(** X5: running the two loops again on a graph that [createGraph] built
    from the same rows changes nothing. *)
Theorem rebuild_changes_nothing (Lines0 Lines1 : list string) (wo : bool)
    (g : nx.DiGraph) :
  createGraph Lines0 Lines1 wo = Ok g →
  builtNode g Lines0 = Ok g ∧ builtEdge g Lines1 wo = Ok g.
Proof.
  intros Hg.
  pose proof Hg as (g0 & Hnodes & Hedges)%createGraph_Ok.
  split.
  - apply builtNode_fixed. intros line Hin.
    destruct (node_line g line) as [g1|e] eqn:E.
    + apply node_line_Ok in E as (c & a & Hc & Ha & ->). f_equal.
      destruct (String.eqb a "1") eqn:Hact; [|done].
      apply String.eqb_eq in Hact as ->.
      apply add_node_present, (createGraph_node_iff _ _ _ _ _ Hg).
      left. by exists line.
    + apply node_line_Raise in E as [-> Hlen].
      assert (builtNode nx.empty Lines0 = Raise IndexError)
        by (apply builtNode_Raise; eauto).
      congruence.
  - apply builtEdge_fixed. intros line Hin.
    destruct (edge_line wo g line) as [g1|e] eqn:E.
    + apply edge_line_Ok in E as (a & s & d & t & Ha & Hs & Hd & Ht & ->).
      f_equal.
      destruct (admits wo a t) eqn:Hadm; [|done].
      apply admits_spec in Hadm as [-> Hty].
      assert (nx.has_edge g s d = true) as ->; [|done].
      apply has_edge_true, (createGraph_edge_iff _ _ _ _ _ _ Hg).
      by exists line, t.
    + apply edge_line_Raise in E as [-> Hlen].
      assert (builtEdge g0 Lines1 wo = Raise IndexError)
        by (apply builtEdge_Raise; eauto).
      congruence.
Qed.

Lemma rebuild_changes_nothing_witness :
  ∃ g, createGraph ex_concepts ex_rels false = Ok g ∧
       builtNode g ex_concepts = Ok g ∧ builtEdge g ex_rels false = Ok g.
Proof.
  eexists. split; [vm_compute; reflexivity|].
  apply (rebuild_changes_nothing ex_concepts ex_rels false).
  vm_compute; reflexivity.
Defined.

(** X6: the order of the rows does not matter for the nodes and for the
    pairs that are edges; for the is-a graph it does not matter at all. *)
Theorem createGraph_row_order (Lines0 Lines0' Lines1 Lines1' : list string)
    (wo : bool) (g : nx.DiGraph) :
  Lines0 ≡ₚ Lines0' → Lines1 ≡ₚ Lines1' →
  createGraph Lines0 Lines1 wo = Ok g →
  ∃ g', createGraph Lines0' Lines1' wo = Ok g' ∧
        nx.nodes g' = nx.nodes g ∧
        (∀ u v, nx.has_edge g' u v = nx.has_edge g u v) ∧
        (wo = true → g' = g).
Proof.
  intros HP0 HP1 Hg.
  destruct (createGraph Lines0' Lines1' wo) as [g'|e] eqn:Hg'.
  - exists g'. split; [done|].
    assert (Hrel : ∀ s d, admitted_rel wo Lines1' s d ↔ admitted_rel wo Lines1 s d).
    { intros s d. unfold admitted_rel. by setoid_rewrite HP1. }
    assert (Hn : nx.nodes g' = nx.nodes g).
    { apply set_eq. intros c.
      rewrite (createGraph_node_iff _ _ _ _ _ Hg).
      rewrite (createGraph_node_iff _ _ _ _ _ Hg').
      setoid_rewrite HP0. by setoid_rewrite HP1. }
    assert (He : ∀ u v, nx.edge g' u v ↔ nx.edge g u v).
    { intros u v.
      rewrite (createGraph_edge_iff _ _ _ _ _ _ Hg).
      rewrite (createGraph_edge_iff _ _ _ _ _ _ Hg'). apply Hrel. }
    split; [done|]. split.
    + intros u v. apply eq_true_iff_eq. rewrite !has_edge_true. apply He.
    + intros ->.
      pose proof (λ s d t, isa_label _ _ _ s d t Hg) as Hl.
      pose proof (λ s d t, isa_label _ _ _ s d t Hg') as Hl'.
      destruct g as [ns es], g' as [ns' es']. simpl in *.
      f_equal; [done|]. apply map_eq. intros [s d].
      destruct (es' !! (s, d)) as [t'|] eqn:E';
        destruct (es !! (s, d)) as [t|] eqn:E; [| | |done].
      * apply Hl in E. apply Hl' in E'. congruence.
      * destruct (proj1 (He s d)) as [t Ht]; [by exists t'|].
        simpl in Ht. congruence.
      * destruct (proj2 (He s d)) as [t' Ht']; [by exists t|].
        simpl in Ht'. congruence.
  - apply createGraph_Raise in Hg' as [-> Hshort].
    assert (createGraph Lines0 Lines1 wo = Raise IndexError) as Hr.
    { apply createGraph_Raise. split; [done|].
      destruct Hshort as [(line & Hin & Hlen)|(line & Hin & Hlen)];
        [left|right]; exists line; split; try done.
      - by rewrite HP0.
      - by rewrite HP1. }
    congruence.
Qed.

Lemma createGraph_row_order_witness :
  ∃ g, createGraph ex_concepts ex_rels true = Ok g ∧
       createGraph (reverse ex_concepts) (reverse ex_rels) true = Ok g.
Proof.
  eexists. split; [vm_compute; reflexivity|].
  destruct (createGraph_row_order ex_concepts (reverse ex_concepts)
              ex_rels (reverse ex_rels) true _
              ltac:(by apply Permutation_sym, reverse_Permutation)
              ltac:(by apply Permutation_sym, reverse_Permutation)
              ltac:(vm_compute; reflexivity))
    as (g' & Hg' & _ & _ & Heq).
  rewrite Hg'. f_equal. by apply Heq.
Defined.

Lemma size_add_one (X : gset string) c : size ({[c]} ∪ X) ≤ S (size X).
Proof.
  rewrite size_union_alt, size_singleton.
  assert (size (X ∖ {[c]}) ≤ size X) by (apply subseteq_size; set_solver).
  lia.
Qed.

Lemma builtNode_size lines : ∀ g0 g,
  builtNode g0 lines = Ok g →
  size (nx.nodes g) ≤ size (nx.nodes g0) + length lines.
Proof.
  induction lines as [|line rest IH]; intros g0 g; simpl.
  - intros [= ->]. lia.
  - destruct (node_line g0 line) as [g1|e] eqn:E1; simpl; [|done].
    intros Hrest%IH.
    apply node_line_Ok in E1 as (c & a & _ & _ & ->).
    destruct (String.eqb a "1"); simpl in *; [|lia].
    pose proof (size_add_one (nx.nodes g0) c). lia.
Qed.

Lemma builtEdge_size wo lines : ∀ g0 g,
  builtEdge g0 lines wo = Ok g →
  size (nx.nodes g) ≤ size (nx.nodes g0) + 2 * length lines ∧
  size (nx.edges g) ≤ size (nx.edges g0) + length lines.
Proof.
  induction lines as [|line rest IH]; intros g0 g; simpl.
  - intros [= ->]. lia.
  - destruct (edge_line wo g0 line) as [g1|e] eqn:E1; simpl; [|done].
    intros [Hn He]%IH.
    apply edge_line_Ok in E1 as (a & s & d & t & _ & _ & _ & _ & ->).
    destruct (admits wo a t && negb (nx.has_edge g0 s d)) eqn:E;
      simpl in *; [|lia].
    apply andb_true_iff in E as [_ Hnone%negb_true_iff%has_edge_false].
    rewrite map_size_insert_None in He by done.
    replace ({[s; d]} ∪ nx.nodes g0) with ({[s]} ∪ ({[d]} ∪ nx.nodes g0))
      in Hn by set_solver.
    pose proof (size_add_one ({[d]} ∪ nx.nodes g0) s).
    pose proof (size_add_one (nx.nodes g0) d). lia.
Qed.

(** X7: a built graph has at most one edge per relationship row, and at
    most one node per concept row plus two per relationship row. *)
Theorem createGraph_size (Lines0 Lines1 : list string) (wo : bool)
    (g : nx.DiGraph) :
  createGraph Lines0 Lines1 wo = Ok g →
  size (nx.edges g) ≤ length Lines1 ∧
  size (nx.nodes g) ≤ length Lines0 + 2 * length Lines1.
Proof.
  intros (g0 & Hnodes & Hedges)%createGraph_Ok.
  pose proof (builtNode_size _ _ _ Hnodes) as Hn0.
  apply builtNode_nodes in Hnodes as [He0 _].
  apply builtEdge_size in Hedges as [Hn He].
  assert (size (nx.nodes nx.empty) = 0) as Hnone by apply size_empty.
  assert (size (nx.edges nx.empty) = 0) as Henone by apply map_size_empty.
  rewrite He0, Henone in He. rewrite Hnone in Hn0. lia.
Qed.

Lemma createGraph_size_witness :
  ∃ g, createGraph ex_concepts (ex_rels ++ ex_rels) false = Ok g ∧
       size (nx.edges g) ≤ 4 ∧ size (nx.nodes g) ≤ 10.
Proof.
  eexists. split; [vm_compute; reflexivity|].
  apply (createGraph_size ex_concepts (ex_rels ++ ex_rels) false).
  vm_compute; reflexivity.
Defined.

Lemma split_tab_free s : tab_free s = true → split TAB s = [s].
Proof.
  induction s as [|c s IH]; simpl; [done|].
  intros [Hc Hs]%andb_true_iff. apply negb_true_iff in Hc. rewrite Hc.
  by rewrite IH.
Qed.

Lemma split_field_tab s rest :
  tab_free s = true →
  split TAB (s +:+ String TAB rest) = s :: split TAB rest.
Proof.
  induction s as [|c s IH]; simpl.
  - by intros _.
  - intros [Hc Hs]%andb_true_iff. apply negb_true_iff in Hc. rewrite Hc.
    by rewrite IH.
Qed.

Lemma split_row fields :
  fields ≠ [] → forallb tab_free fields = true →
  split TAB (row fields) = fields.
Proof.
  unfold row. induction fields as [|x rest IH]; [done|].
  intros _ [Hx Hrest]%andb_true_iff.
  destruct rest as [|y rest]; [by apply split_tab_free|].
  change (String.concat (String TAB EmptyString) (x :: y :: rest))
    with (x +:+ String TAB (String.concat (String TAB EmptyString) (y :: rest))).
  rewrite split_field_tab by done. f_equal. by apply IH.
Qed.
-- -- --
[Required action]: Retype exactly the lines of the data above that fall between the line with "as (g' & Hg' & _ & _ & Heq)." and the line with "rewrite size_union_alt, size_singleton.", inclusive, and add nothing.

[Response box]:
    as (g' & Hg' & _ & _ & Heq).
  rewrite Hg'. f_equal. by apply Heq.
Defined.

Lemma size_add_one (X : gset string) c : size ({[c]} ∪ X) ≤ S (size X).
Proof.
  rewrite size_union_alt, size_singleton.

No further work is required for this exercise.